Much of the early focus is on the state's congressional delegation, where at least five members are considered possible candidates to move to the upper chamber. GOP Reps. Justin Amash, Dave Camp and Mike Rogers are being mentioned as well as Democrats Gary Peters and Dan Kildee.

Peters, who represents the bellwether county north of Detroit, told The Associated Press Friday that is he is "very interested" in running for Senate.

"It is absolutely critical that Democrats hold this seat," he said, calling himself a battle-tested campaigner who has won three difficult races. "People don't win statewide without winning Oakland County, and that's my political base."

The three-term congressman said he would make a decision within weeks after talking with his family. He said the chance to move up within House leadership does "somewhat change with an open Senate seat."

Some other Democrats interested in running are national committeewoman Debbie Dingell, the wife of long-time Rep. John Dingell, and University of Michigan regent Mark Bernstein, part of a well-known family of plaintiffs' lawyers. Former Gov. Jennifer Granholm also is being mentioned. She could not be reached Friday.

One Republican to express interest was former two-term Secretary of State Terri Lynn Land, who previously considered running against Sen. Debbie Stabenow.

"The idea that you have to be (in Washington) 100 years to be effective has gone out the window," she said, saying she was excited by the way Kentucky Sen. Rand Paul's 13-hour filibuster energized other newer senators. "Those are the ones making a difference."

Land, a Republican national committeewoman, said her decision on whether to run will depend in part on who else jumps into the race. With more voters identifying themselves as independents, she said, they want lawmakers who "can get something done."

Another interested candidate is Scott Romney, older brother of presidential candidate Mitt Romney, according to a state GOP official. The official spoke on condition of anonymity because he was not authorized to speak publicly about specific candidates.

GOP Rep. Candice Miller, a former secretary of state, said Friday she will not run for Senate. Other Republicans to rule out a bid were 2012 Senate candidate and charter schools founder Clark Durant, Lt. Gov. Brian Calley, former Attorney General Mike Cox, and Amway heir and 2006 gubernatorial candidate Dick DeVos.

A message was left for another potential candidate, Delta Air Lines executive and University of Michigan regent Andrea Fischer Newman.

Levin's departure puts Democrats at a disadvantage as they already are looking for someone to challenge the governor and take back control of a state government dominated by the GOP. But Democrats also have fared well in federal elections in a state that has gone for Democrats in six straight presidential races.

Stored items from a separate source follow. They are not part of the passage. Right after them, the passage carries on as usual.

(** Team2 won all four 3-0: 3 + 0.45 + 0.4 per match, out of 4. *)
Lemma shutout_form2 : calculateRecentForm shutoutStoreValue "Team 2" false = 385 / 400.
Proof.
  unfold calculateRecentForm.
  vm_data. cbn [firstn weightedLoop].
  unfold formMatchScore. cbn [fm_win fm_draw fm_lose fm_score fm_opponentScore].
  vm_data. vm_term (3 - 0)%Z.
  rewrite Rmin_right by lra. field.
Qed.

Lemma shutout_h2hAdvantage : calculateH2HAdvantage shutoutStoreValue = -1.
Proof.
  unfold calculateH2HAdvantage.
  vm_data. cbn [weightedLoop outcome].
  unfold team1WinString, team2WinString. cbn [team1Name team2Name shutoutStoreValue].
  vm_data.
  set (w0 := exp _). set (w1 := exp _). set (w2 := exp _). set (w3 := exp _).
  assert (0 < w0 /\ 0 < w1 /\ 0 < w2 /\ 0 < w3) as (P0 & P1 & P2 & P3)
    by (repeat split; apply exp_pos).
  destruct (Rlt_dec 0 (0 + w0 + w1 + w2 + w3)); [| lra].
  cbn [INR]. field. lra.
Qed.

Lemma shutout_momentum1 : calculateMomentumIndex shutoutStoreValue "Team 1" true = 0.
Proof.
  unfold calculateMomentumIndex.
  vm_data. sums. cbn [tm_score tm_opponentScore].
  replace ((0 + 0 + 0 + 0) / (1 + 1 + 1) - (0 + 0 + 0 + 0 + 0) / (1 + 1 + 1 + 1))
    with 0 by lra.
  unfold Rdiv at 1. rewrite Rmult_0_l.
  rewrite Rmin_right by lra. rewrite Rmax_right by lra. lra.
Qed.

Lemma shutout_momentum2 : calculateMomentumIndex shutoutStoreValue "Team 2" false = 0.
Proof.
  unfold calculateMomentumIndex.
  vm_data. sums. cbn [tm_score tm_opponentScore].
  replace ((0 + 3 + 3 + 3) / (1 + 1 + 1) - (0 + 3 + 3 + 3 + 3) / (1 + 1 + 1 + 1))
    with 0 by lra.
  unfold Rdiv at 1. rewrite Rmult_0_l.
  rewrite Rmin_right by lra. rewrite Rmax_right by lra. lra.
Qed.
(** * OATdle: the daily question, the per-day session state and the statistics

    A shallow embedding of [src/script.js] (the daily game page) and of the
    parts of the ECMAScript [Date] object it calls.

    Conventions of the embedding.
    - A JavaScript time value is an integer number of milliseconds since
      1970-01-01T00:00:00Z, here a [Z].  The counters and ids of the page
      are JavaScript numbers holding integers; they are [Z] as well, which
      is exact as long as they stay inside the safe-integer range.
    - [null] and [undefined] are [None].
    - The clock ([new Date()]) and the host's time zone are inputs: every
      function that reads the clock takes the instant it reads, and every
      function that converts between UTC and local time takes the zone.
    - The page's module-level variables and the DOM nodes it writes form the
      record [Page]; [localStorage] is the record [Storage], which survives a
      reload while the [Page] does not. *)

From Stdlib Require Import ZArith Lia String Ascii Bool DecimalString List.
Import ListNotations.
Local Open Scope Z_scope.

(** ** ECMAScript dates (ECMA-262, section 21.4.1) *)

Module JSDate.

Definition msPerDay : Z := 86400000.
Definition msPerHour : Z := 3600000.
Lemma loop_wf (str : string) (rest : string) (i : Z) (st : tstate) :
  state_wf st ->
  match loop str i rest st with
  | OK st' => state_wf st'
  | TypeError => True
  | Stuck => False
  end.
Proof.
  revert i st. induction rest as [|char rest IH]; intros i st Hst; [exact Hst|].
  cbn [loop]. pose proof (step_wf str i char st Hst) as Hs.
  destruct (step str i char st) as [st'| |]; cbn [bind]; [now apply IH | exact I | exact Hs].
Qed.

Lemma scan_wf (str : string) (st : tstate) : scan str = OK st -> state_wf st.
Proof.
  intros E. pose proof (loop_wf str str 0 init_state init_state_wf) as H.
  unfold scan in E. now rewrite E in H.
Qed.

Lemma reify_list_total (f : nat -> option rawnode) (ids : list nat) :
  Forall (fun k => f k <> None) ids -> reify_list f ids <> None.
Proof.
  induction ids as [|k ids IH]; intros H; [discriminate|].
  inversion H as [|? ? Hk Hi]; subst. simpl.
  destruct (f k); [|now elim Hk].
  specialize (IH Hi). destruct (reify_list f ids); [discriminate | now elim IH].
Qed.

(** The objects of a well-formed store form trees: with the size of
    the store as fuel, reading a tree out of it succeeds. *)
Lemma reify_total (h : heap) (fuel r : nat) :
  heap_wf h -> (r < List.length h)%nat -> (List.length h - r <= fuel)%nat ->
  reify fuel h r <> None.
Proof.
  intros Hwf. revert r. induction fuel as [|fuel IH]; intros r Hr Hf; [lia|].
  cbn [reify].
  destruct (nth_error h r) as [c|] eqn:E; [|apply nth_error_None in E; lia].
  destruct (c_branchset c) as [ids|] eqn:Eb; [|discriminate].
  assert (T : reify_list (reify fuel h) ids <> None).
  { apply reify_list_total.
    eapply Forall_impl; [|apply (wf_children h Hwf r ids)].
    - intros k Hk. cbv beta in Hk. apply IH; lia.
    - unfold branchset_of. now rewrite E. }
  destruct (reify_list (reify fuel h) ids); [discriminate | now elim T].
Qed.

Just one Republican has won a Michigan Senate seat in 40 years, Spencer Abraham in 1994, a non-presidential year like 2014 will be. The last close race was in 2000, when Debbie Stabenow defeated Abraham.

"It's a tremendous opportunity for Republicans. This is like a once-in-decades opportunity," said Stu Sandler, a GOP consultant in Ann Arbor. "There's a pretty strong bench out there."

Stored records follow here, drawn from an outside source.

Definition set_playlists (x : list Playlist) (o : Youtube2Zim) : Youtube2Zim :=
  {| collection_type := collection_type o;
     youtube_id := youtube_id o;
     api_key := api_key o;
     video_format := video_format o;
     low_quality := low_quality o;
     all_subtitles := all_subtitles o;
     fname := fname o;
     lang := lang o;
     tags := tags o;
     title := title o;
     description := description o;
     creator := creator o;
     publisher := publisher o;
     name := name o;
     profile_image := profile_image o;
     banner_image := banner_image o;
     main_color := main_color o;
     secondary_color := secondary_color o;
     output_dir := output_dir o;
     playlists := x;
     videos_ids := videos_ids o;
     main_channel_id := main_channel_id o;
     no_zim := no_zim o;
     debug := debug o;
     keep_build_dir := keep_build_dir o;
     skip_download := skip_download o;
     zim_info := zim_info o |}.

Definition set_videos_ids (x : list string) (o : Youtube2Zim) : Youtube2Zim :=
  {| collection_type := collection_type o;
     youtube_id := youtube_id o;
     api_key := api_key o;
     video_format := video_format o;
     low_quality := low_quality o;
     all_subtitles := all_subtitles o;
     fname := fname o;
     lang := lang o;
     tags := tags o;
     title := title o;
     description := description o;
     creator := creator o;
     publisher := publisher o;
     name := name o;
     profile_image := profile_image o;
     banner_image := banner_image o;
     main_color := main_color o;
     secondary_color := secondary_color o;
     output_dir := output_dir o;
     playlists := playlists o;
     videos_ids := x;
     main_channel_id := main_channel_id o;
     no_zim := no_zim o;
     debug := debug o;
     keep_build_dir := keep_build_dir o;
     skip_download := skip_download o;
     zim_info := zim_info o |}.

Definition set_main_channel_id (x : option string) (o : Youtube2Zim) : Youtube2Zim :=
  {| collection_type := collection_type o;
     youtube_id := youtube_id o;
     api_key := api_key o;
     video_format := video_format o;
     low_quality := low_quality o;
     all_subtitles := all_subtitles o;
     fname := fname o;
     lang := lang o;
     tags := tags o;
     title := title o;
     description := description o;
     creator := creator o;
     publisher := publisher o;
     name := name o;
     profile_image := profile_image o;
     banner_image := banner_image o;
     main_color := main_color o;
     secondary_color := secondary_color o;
     output_dir := output_dir o;
     playlists := playlists o;
     videos_ids := videos_ids o;
     main_channel_id := x;
     no_zim := no_zim o;
     debug := debug o;
     keep_build_dir := keep_build_dir o;
     skip_download := skip_download o;
     zim_info := zim_info o |}.

Definition set_zim_info (x : ZimInfo) (o : Youtube2Zim) : Youtube2Zim :=
  {| collection_type := collection_type o;
     youtube_id := youtube_id o;
     api_key := api_key o;
     video_format := video_format o;
     low_quality := low_quality o;
     all_subtitles := all_subtitles o;
     fname := fname o;
     lang := lang o;
     tags := tags o;
     title := title o;
     description := description o;
     creator := creator o;
     publisher := publisher o;
     name := name o;
     profile_image := profile_image o;
     banner_image := banner_image o;
     main_color := main_color o;
     secondary_color := secondary_color o;
     output_dir := output_dir o;
     playlists := playlists o;
     videos_ids := videos_ids o;
     main_channel_id := main_channel_id o;
     no_zim := no_zim o;
     debug := debug o;
     keep_build_dir := keep_build_dir o;
     skip_download := skip_download o;
     zim_info := x |}.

Amash, a second-term conservative adored by tea party groups, was removed from a committee assignment in December after casting votes defying party leadership. If he won the primary, some Republicans worry he would not appeal to independent voters in the general election.

A message was left for Amash. He tweeted Friday that the Michigan GOP "can't put up an unelectable establishment candidate for Senate who doesn't appeal to independent & moderate voters on federal issues."

Democratic consultant Joe DiSano in Lansing said Peters right now is the Democratic front-runner.

"He can raise money. He's the most tenacious and seasoned campaigner. He's survived in extremely tough Oakland County," he said.

Republicans say Levin's departure is good news for Snyder, whose popularity has waned after signing a right-to-work law in December, because Democrats have to focus on the Senate. Democrats counter that Michigan now will receive national attention due to the Senate race, boosting fundraising for the gubernatorial challenger and excitement for Democratic voters to turn out in a non-presidential election.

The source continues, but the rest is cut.